▸ What the exercise asks:
Beneath this instruction is a block of data; output from it exactly the lines that run from the one containing "its length, for" through the one containing "Module Toy.", inclusive.

--- Provided entries Enclosed Below ---

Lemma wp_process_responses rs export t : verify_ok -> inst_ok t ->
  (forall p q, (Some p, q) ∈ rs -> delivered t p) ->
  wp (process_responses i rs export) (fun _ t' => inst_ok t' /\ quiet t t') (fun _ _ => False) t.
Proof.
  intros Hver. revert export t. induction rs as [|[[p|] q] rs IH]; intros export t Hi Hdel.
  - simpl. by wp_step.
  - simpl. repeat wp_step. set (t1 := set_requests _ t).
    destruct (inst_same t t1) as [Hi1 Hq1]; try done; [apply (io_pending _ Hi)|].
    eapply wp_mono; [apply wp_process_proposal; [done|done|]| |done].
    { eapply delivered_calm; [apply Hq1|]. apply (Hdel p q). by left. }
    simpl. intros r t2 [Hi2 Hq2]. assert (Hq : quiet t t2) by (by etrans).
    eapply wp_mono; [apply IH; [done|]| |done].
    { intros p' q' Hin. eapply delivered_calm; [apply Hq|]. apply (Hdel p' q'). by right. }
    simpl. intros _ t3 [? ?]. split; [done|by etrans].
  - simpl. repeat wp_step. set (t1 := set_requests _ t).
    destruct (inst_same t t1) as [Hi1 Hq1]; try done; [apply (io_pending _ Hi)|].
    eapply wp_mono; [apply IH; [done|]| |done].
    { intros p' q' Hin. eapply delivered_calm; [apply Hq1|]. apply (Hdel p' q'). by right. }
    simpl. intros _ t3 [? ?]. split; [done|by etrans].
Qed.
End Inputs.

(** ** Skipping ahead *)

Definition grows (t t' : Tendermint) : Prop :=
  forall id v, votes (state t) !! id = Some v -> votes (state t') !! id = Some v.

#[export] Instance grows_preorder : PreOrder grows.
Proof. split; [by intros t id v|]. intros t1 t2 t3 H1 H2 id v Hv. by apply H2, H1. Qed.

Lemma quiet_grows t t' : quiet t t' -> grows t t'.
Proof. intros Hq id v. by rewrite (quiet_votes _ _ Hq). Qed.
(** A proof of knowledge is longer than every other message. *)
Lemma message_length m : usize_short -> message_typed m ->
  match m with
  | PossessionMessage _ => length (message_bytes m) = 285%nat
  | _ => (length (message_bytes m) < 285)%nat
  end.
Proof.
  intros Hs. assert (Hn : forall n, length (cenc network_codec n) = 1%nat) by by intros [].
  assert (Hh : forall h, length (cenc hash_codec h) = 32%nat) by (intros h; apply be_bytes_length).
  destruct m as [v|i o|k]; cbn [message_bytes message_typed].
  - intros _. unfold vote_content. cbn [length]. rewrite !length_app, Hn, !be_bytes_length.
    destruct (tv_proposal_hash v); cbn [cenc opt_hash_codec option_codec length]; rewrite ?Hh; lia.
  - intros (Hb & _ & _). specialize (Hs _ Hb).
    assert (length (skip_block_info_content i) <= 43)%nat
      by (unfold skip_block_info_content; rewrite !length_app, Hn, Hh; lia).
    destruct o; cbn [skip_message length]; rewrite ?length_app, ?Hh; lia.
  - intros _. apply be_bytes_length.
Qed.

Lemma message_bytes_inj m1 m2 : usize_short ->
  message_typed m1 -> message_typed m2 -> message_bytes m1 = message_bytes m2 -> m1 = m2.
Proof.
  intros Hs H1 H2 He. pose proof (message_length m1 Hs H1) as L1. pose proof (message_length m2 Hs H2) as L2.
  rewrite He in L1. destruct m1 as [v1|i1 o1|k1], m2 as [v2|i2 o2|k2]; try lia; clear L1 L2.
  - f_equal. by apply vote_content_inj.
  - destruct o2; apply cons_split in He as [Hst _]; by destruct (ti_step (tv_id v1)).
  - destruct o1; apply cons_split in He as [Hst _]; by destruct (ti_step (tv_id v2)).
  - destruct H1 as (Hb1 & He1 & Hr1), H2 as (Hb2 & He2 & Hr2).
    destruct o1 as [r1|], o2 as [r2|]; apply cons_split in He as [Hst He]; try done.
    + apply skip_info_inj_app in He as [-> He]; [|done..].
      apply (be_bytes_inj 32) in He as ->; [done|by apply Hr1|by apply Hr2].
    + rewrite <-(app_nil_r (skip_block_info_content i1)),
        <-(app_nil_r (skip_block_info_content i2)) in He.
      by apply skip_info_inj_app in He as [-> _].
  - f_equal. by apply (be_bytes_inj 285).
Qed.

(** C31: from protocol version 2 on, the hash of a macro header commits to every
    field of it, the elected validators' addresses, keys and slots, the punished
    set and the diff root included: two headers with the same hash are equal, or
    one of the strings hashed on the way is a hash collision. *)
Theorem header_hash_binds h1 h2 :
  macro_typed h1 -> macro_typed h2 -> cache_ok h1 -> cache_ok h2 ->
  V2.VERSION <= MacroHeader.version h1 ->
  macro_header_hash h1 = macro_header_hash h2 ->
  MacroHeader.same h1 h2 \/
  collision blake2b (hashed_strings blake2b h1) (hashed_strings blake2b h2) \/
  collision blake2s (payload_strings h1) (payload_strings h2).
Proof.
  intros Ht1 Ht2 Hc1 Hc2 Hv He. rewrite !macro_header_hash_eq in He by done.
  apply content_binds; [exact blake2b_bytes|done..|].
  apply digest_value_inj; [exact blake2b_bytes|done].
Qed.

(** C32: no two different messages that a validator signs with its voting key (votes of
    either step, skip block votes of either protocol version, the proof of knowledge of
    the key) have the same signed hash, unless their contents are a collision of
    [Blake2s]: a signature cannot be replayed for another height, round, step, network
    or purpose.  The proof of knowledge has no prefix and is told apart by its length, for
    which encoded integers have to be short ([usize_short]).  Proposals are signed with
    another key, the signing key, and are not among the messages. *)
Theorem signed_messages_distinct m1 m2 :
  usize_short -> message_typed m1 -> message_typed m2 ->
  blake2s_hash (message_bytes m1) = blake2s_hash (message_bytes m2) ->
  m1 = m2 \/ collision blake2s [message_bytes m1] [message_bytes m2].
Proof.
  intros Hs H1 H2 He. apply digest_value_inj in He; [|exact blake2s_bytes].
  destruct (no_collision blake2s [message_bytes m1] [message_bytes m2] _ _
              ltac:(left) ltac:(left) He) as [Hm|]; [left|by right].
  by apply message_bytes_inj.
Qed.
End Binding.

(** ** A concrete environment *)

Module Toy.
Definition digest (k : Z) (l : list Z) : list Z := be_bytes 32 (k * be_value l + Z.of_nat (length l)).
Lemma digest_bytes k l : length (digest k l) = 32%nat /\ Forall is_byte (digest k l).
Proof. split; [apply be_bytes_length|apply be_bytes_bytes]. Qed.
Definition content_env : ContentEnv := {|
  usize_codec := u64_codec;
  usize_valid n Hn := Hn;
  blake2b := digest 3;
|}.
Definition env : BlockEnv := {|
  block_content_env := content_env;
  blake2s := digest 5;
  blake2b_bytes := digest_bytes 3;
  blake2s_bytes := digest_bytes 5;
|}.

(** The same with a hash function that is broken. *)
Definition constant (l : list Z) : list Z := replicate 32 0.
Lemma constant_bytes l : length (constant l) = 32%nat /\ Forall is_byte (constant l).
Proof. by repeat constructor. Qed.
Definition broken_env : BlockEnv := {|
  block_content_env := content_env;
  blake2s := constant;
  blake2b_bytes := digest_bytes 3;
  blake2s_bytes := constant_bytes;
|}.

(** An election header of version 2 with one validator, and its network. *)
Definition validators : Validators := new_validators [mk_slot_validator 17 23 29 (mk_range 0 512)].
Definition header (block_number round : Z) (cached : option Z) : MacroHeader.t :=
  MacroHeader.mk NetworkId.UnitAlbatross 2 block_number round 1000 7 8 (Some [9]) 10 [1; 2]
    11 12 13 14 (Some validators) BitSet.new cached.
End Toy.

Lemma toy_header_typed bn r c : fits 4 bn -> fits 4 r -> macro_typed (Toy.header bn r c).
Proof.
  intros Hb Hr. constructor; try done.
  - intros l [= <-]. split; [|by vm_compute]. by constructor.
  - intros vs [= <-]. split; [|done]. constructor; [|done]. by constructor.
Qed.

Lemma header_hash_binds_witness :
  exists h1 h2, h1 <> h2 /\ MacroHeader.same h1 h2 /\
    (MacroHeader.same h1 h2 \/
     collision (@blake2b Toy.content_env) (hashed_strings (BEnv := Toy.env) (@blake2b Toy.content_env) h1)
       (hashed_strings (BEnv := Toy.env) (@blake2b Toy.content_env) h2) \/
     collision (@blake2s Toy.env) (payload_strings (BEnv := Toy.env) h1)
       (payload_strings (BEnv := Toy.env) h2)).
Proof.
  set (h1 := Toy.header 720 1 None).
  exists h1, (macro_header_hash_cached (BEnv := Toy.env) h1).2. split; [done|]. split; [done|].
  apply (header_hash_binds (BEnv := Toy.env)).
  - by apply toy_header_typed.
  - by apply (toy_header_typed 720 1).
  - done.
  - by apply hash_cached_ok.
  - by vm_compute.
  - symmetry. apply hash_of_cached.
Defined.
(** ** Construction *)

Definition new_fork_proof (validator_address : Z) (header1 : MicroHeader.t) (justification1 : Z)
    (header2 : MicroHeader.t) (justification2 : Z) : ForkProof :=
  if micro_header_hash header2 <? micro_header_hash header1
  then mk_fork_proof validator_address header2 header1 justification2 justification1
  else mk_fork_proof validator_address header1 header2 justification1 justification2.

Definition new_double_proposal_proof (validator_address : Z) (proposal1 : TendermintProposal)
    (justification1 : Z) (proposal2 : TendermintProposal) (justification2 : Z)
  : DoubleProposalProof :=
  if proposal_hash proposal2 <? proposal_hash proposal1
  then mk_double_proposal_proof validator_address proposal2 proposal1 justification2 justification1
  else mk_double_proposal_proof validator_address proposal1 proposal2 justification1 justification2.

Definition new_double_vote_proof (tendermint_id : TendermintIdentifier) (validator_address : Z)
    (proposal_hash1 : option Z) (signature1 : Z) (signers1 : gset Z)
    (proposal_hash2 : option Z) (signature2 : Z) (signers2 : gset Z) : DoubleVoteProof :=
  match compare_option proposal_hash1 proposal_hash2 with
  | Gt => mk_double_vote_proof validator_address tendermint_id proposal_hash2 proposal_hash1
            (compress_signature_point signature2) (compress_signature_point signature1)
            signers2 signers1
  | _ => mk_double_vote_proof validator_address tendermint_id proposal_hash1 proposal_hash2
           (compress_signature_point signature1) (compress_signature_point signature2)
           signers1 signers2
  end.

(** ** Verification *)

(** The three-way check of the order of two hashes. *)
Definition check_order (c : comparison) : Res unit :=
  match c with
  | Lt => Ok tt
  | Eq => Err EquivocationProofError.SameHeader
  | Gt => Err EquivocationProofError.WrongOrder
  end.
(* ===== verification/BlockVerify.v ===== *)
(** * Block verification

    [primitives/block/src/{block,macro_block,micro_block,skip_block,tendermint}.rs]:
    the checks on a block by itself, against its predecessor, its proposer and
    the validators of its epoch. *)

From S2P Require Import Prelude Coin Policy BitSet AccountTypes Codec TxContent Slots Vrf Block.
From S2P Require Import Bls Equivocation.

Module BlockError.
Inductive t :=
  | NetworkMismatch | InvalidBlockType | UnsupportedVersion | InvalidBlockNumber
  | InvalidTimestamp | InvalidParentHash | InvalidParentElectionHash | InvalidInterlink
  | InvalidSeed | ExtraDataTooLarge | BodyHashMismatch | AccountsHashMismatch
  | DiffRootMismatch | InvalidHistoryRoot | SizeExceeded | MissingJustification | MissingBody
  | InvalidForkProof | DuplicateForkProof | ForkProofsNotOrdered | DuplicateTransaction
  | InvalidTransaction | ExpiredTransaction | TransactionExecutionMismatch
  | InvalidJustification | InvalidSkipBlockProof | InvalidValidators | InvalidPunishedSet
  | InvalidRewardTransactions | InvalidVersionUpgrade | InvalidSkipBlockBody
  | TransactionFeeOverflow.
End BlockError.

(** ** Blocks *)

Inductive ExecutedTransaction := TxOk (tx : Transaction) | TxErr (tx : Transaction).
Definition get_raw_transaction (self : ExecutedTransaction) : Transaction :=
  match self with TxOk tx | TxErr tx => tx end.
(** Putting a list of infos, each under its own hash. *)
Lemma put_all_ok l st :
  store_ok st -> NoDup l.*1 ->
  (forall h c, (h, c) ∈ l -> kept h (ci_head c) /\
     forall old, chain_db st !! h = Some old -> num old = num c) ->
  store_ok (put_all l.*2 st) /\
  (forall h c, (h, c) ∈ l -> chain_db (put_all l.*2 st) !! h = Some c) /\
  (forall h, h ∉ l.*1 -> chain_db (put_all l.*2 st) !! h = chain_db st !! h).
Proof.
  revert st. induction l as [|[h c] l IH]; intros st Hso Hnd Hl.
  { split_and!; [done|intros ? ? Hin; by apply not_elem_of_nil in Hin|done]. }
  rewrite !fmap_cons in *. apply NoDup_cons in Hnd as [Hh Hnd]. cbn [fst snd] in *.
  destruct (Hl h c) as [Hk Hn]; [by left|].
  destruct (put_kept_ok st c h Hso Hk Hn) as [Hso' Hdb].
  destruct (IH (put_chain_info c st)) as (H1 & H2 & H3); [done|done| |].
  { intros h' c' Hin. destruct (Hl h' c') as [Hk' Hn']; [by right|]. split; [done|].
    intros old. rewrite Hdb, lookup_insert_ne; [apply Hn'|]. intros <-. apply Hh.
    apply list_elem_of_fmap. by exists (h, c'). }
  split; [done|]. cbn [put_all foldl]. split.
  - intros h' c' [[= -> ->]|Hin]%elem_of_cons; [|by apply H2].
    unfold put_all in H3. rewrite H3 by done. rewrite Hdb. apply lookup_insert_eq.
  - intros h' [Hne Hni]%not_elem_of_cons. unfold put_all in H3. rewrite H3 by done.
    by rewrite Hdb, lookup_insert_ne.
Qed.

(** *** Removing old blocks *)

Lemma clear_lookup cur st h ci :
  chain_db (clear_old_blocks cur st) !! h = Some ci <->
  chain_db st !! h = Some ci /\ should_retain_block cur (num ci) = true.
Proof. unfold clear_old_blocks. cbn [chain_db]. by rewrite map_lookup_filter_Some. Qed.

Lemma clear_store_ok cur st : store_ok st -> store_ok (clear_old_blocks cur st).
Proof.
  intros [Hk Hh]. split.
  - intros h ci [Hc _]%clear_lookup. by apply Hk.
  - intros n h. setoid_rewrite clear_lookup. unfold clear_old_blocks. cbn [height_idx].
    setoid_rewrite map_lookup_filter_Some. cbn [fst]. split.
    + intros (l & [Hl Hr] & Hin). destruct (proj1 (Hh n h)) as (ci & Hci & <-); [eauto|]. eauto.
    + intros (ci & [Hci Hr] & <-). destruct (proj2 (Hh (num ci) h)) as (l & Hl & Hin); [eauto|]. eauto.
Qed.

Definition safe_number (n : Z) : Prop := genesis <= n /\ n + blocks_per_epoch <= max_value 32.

--- End of Enclosed Provided entries ---

▸ Answer to the problem:
    or purpose.  The proof of knowledge has no prefix and is told apart by its length, for
    which encoded integers have to be short ([usize_short]).  Proposals are signed with
    another key, the signing key, and are not among the messages. *)
Theorem signed_messages_distinct m1 m2 :
  usize_short -> message_typed m1 -> message_typed m2 ->
  blake2s_hash (message_bytes m1) = blake2s_hash (message_bytes m2) ->
  m1 = m2 \/ collision blake2s [message_bytes m1] [message_bytes m2].
Proof.
  intros Hs H1 H2 He. apply digest_value_inj in He; [|exact blake2s_bytes].
  destruct (no_collision blake2s [message_bytes m1] [message_bytes m2] _ _
              ltac:(left) ltac:(left) He) as [Hm|]; [left|by right].
  by apply message_bytes_inj.
Qed.
End Binding.

(** ** A concrete environment *)

Module Toy.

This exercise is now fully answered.